Supplied information
★ ★ ★ ★
Definition time_stepping (fuel : nat) (nu vrms : float) : M L Vars :=
  while (λ v, negb (broken v) && (step v <=? step_end)%Z) loop_body fuel
        {| time := 0; step := 0; vrms := vrms; nu := nu; nuLast := (-1)%float;
           velplotmax := 0; timeVal := []; vrmsVal := []; broken := false |}.

(** The check on the Nusselt number and the RMS velocity (case "a"). *)
Definition test_cell (v : Vars) : M L unit :=
  if negb (Np.isclose_tol 1e-2 1e-08 (nu v) 4.884)
  then raise (Py.RuntimeError "Model did not produce the expected Nusselt number.")
  else if negb (Np.isclose_tol 1e-2 1e-08 (vrms v) 42.865)
  then raise (Py.RuntimeError "Model did not produce the expected Nusselt number.")
  else ret tt.

(** Saving the fields, and reading them back on a mesh of one process. *)
Definition reload : M L unit :=
  call_unit "mesh" "save" [] ;;;
  call_unit "temperatureField" "save" [] ;;;
  call_unit "pressureField" "save" [] ;;;
  call_unit "velocityField" "save" [] ;;;
  construct "mesh0" "FeMesh_Cartesian" [] ;;;
  call_unit "mesh0" "load" [] ;;;
  add_variable "temperatureField0" "mesh0" (length (data mesh)) 1 ;;;
  add_variable "pressureField0" "mesh0" (subMesh_nodes mesh) 1 ;;;
  add_variable "velocityField0" "mesh0" (length (data mesh)) 2 ;;;
  call_unit "temperatureField0" "load" [] ;;;
  call_unit "pressureField0" "load" [] ;;;
  call_unit "velocityField0" "load" [].

(** The corner gradients of the reloaded temperature (rank 0 only) and
    their check, which reads them on every rank. *)
Definition gradients : M L unit :=
  let! qs :=
    (if (rank =? 0)%nat then
       construct "vertTGradField" "Function" ["temperatureField0"] ;;;
       let! q1 := call_float "vertTGradField" "evaluate" [0; boxHeight]%float in
       let! q2 := call_float "vertTGradField" "evaluate" [boxLength; boxHeight] in
       call_float "vertTGradField" "evaluate" [boxLength; 0]%float ;;;
       call_float "vertTGradField" "evaluate" [0; 0]%float ;;;
       ret (Some (q1, q2))
     else ret None) in
  match qs with
  | Some (q1, q2) =>
      if negb (Np.isclose_tol 1e-2 1e-08 q1 8.020)
      then raise (Py.RuntimeError "Model did not produce the expected q1.")
      else if negb (Np.isclose_tol 1e-2 1e-08 q2 0.589)
      then raise (Py.RuntimeError "Model did not produce the expected q2.")
      else ret tt
  | None => raise (Py.NameError "q1")
  end.

(** The topography at the two top corners, from the stress the library
    evaluates along the top wall, and its check. *)
Definition topography_check : M L unit :=
  let! es :=
    (if (rank =? 0)%nat then
       construct "stresstensorFn" "Function" ["stokes"; "velocityField0"; "pressureField0"] ;;;
       let! stress := call_rows "verticalStressFn" "evaluate" in
       call_rows "xCoordFn" "evaluate" ;;;
       ret (Some (topography stress))
     else ret None) in
  match es with
  | Some (e1, e2) =>
      if negb (Np.isclose_tol 1e-2 1e-08 e1 2254.02)
      then raise (Py.RuntimeError "Model did not produce the expected xi1.")
      else if negb (Np.isclose_tol 1e-2 1e-08 e2 (-2903.23))
      then raise (Py.RuntimeError "Model did not produce the expected xi2.")
      else ret tt
  | None => raise (Py.NameError "e1")
  end.

Definition benchmark : M L unit :=
  gradients ;;; topography_check.

Definition notebook (fuel : nat) : M L unit :=
  let! r := setup in
  let! v := time_stepping fuel r.1 r.2 in
  test_cell v ;;;
  reload ;;;
  benchmark.

End WithLibrary.
End Blankenbach.

(** ** Reading a trace *)

(** The methods called on [obj], with their arguments, in order. *)
Definition calls_on (obj : string) (t : list event) : list (string * list float) :=
  flat_map (λ e, match e with
                 | Call o method args _ =>
                     if String.eqb o obj then [(method, args)] else []
                 | _ => []
                 end) t.

(** The floats that [obj.method(...)] returned, in order. *)
Definition returned (obj method : string) (t : list event) : list float :=
  flat_map (λ e, match e with
                 | Call o m _ (Some x) =>
                     if String.eqb o obj && String.eqb m method then [x] else []
                 | _ => []
                 end) t.

(** ** A library that populates swarms *)

(** [populate_using_layout]: the swarm gets [particles], and the swarm
    variables of the notebooks one row per particle. *)
Definition populate (particles : list (list float)) (swarm : string) (h : Heap) : Heap :=
  let h1 := <[(swarm +:+ ".particleCoordinates")%string := FloatArr particles]> h in
  let h2 := match h !! "materialVariable" with
            | Some _ => <["materialVariable" := FloatArr (map (λ _, [0.5%float]) particles)]> h1
            | None => h1
            end in
  match h !! "materialIndex" with
  | Some _ => <["materialIndex" := IntArr (map (λ _, [7%Z]) particles)]> h2
  | None => h2
  end.

(** The reference library with a layout that yields [particles]. *)
Definition seeded_library (particles : list (list float)) : Library :=
  {| Hidden := nat;
     FeMesh_Cartesian := grid_mesh;
     fresh_data := λ _ _ _, 0%float;
     method_float := λ _ _ _ m, (0.5%float, (m.1, S m.2));
     method_unit := λ obj method _ m,
       if String.eqb method "populate_using_layout"
       then (populate particles obj m.1, m.2)
       else m;
     method_rows := λ _ _ m, ([], m) |}.

(** ** Uplift notebook: the swarm cell, around its loop *)

Module UpliftSwarm.
Section WithLibrary.
Context (L : Library) (p : Uplift.Scaled).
★ ★ ★ ★
Your instructions
Once you reach the line with "if negb (Np.isclose_tol 1e-2 1e-08 e1" in the data above, copy it and every line after it exactly, up to and including the line with "(Some x) =>".

Output of the exercise
      if negb (Np.isclose_tol 1e-2 1e-08 e1 2254.02)
      then raise (Py.RuntimeError "Model did not produce the expected xi1.")
      else if negb (Np.isclose_tol 1e-2 1e-08 e2 (-2903.23))
      then raise (Py.RuntimeError "Model did not produce the expected xi2.")
      else ret tt
  | None => raise (Py.NameError "e1")
  end.

Definition benchmark : M L unit :=
  gradients ;;; topography_check.

Definition notebook (fuel : nat) : M L unit :=
  let! r := setup in
  let! v := time_stepping fuel r.1 r.2 in
  test_cell v ;;;
  reload ;;;
  benchmark.

End WithLibrary.
End Blankenbach.

(** ** Reading a trace *)

(** The methods called on [obj], with their arguments, in order. *)
Definition calls_on (obj : string) (t : list event) : list (string * list float) :=
  flat_map (λ e, match e with
                 | Call o method args _ =>
                     if String.eqb o obj then [(method, args)] else []
                 | _ => []
                 end) t.

(** The floats that [obj.method(...)] returned, in order. *)
Definition returned (obj method : string) (t : list event) : list float :=
  flat_map (λ e, match e with
                 | Call o m _ (Some x) =>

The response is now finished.